The task: Beneath this line are the data; copy exactly the part of them that opens with the line containing "rr_ok m nx -> m <> [] ->" and closes with the line containing "destruct m as", and only that part.

········

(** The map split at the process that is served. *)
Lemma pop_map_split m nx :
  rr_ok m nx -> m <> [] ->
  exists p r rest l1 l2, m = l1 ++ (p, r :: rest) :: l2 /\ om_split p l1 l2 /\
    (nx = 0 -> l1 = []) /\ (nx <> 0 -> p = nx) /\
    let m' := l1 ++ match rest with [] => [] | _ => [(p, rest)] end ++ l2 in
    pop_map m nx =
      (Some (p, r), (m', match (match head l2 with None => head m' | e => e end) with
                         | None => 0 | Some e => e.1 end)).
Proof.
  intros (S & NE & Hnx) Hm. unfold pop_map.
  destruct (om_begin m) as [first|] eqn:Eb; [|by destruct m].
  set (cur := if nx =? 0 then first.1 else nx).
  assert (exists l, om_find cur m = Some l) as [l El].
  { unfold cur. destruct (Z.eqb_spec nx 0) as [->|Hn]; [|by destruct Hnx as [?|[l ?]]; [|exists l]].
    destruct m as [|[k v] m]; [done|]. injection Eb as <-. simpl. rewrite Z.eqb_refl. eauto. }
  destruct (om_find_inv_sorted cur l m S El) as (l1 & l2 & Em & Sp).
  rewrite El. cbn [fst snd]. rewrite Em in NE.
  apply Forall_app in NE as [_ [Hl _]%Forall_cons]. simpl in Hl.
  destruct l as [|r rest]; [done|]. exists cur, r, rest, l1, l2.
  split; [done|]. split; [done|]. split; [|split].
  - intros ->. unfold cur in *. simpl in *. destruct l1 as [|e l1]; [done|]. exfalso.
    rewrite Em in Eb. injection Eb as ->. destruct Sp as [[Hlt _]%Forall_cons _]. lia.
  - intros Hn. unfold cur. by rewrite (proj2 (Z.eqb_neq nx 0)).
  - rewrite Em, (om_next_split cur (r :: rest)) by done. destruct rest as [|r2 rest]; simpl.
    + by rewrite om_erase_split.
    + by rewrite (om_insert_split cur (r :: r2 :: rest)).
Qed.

········

Response:
  rr_ok m nx -> m <> [] ->
  exists p r rest l1 l2, m = l1 ++ (p, r :: rest) :: l2 /\ om_split p l1 l2 /\
    (nx = 0 -> l1 = []) /\ (nx <> 0 -> p = nx) /\
    let m' := l1 ++ match rest with [] => [] | _ => [(p, rest)] end ++ l2 in
    pop_map m nx =
      (Some (p, r), (m', match (match head l2 with None => head m' | e => e end) with
                         | None => 0 | Some e => e.1 end)).
Proof.
  intros (S & NE & Hnx) Hm. unfold pop_map.
  destruct (om_begin m) as [first|] eqn:Eb; [|by destruct m].
  set (cur := if nx =? 0 then first.1 else nx).
  assert (exists l, om_find cur m = Some l) as [l El].
  { unfold cur. destruct (Z.eqb_spec nx 0) as [->|Hn]; [|by destruct Hnx as [?|[l ?]]; [|exists l]].
    destruct m as [|[k v] m]; [done|]. injection Eb as <-. simpl. rewrite Z.eqb_refl. eauto. }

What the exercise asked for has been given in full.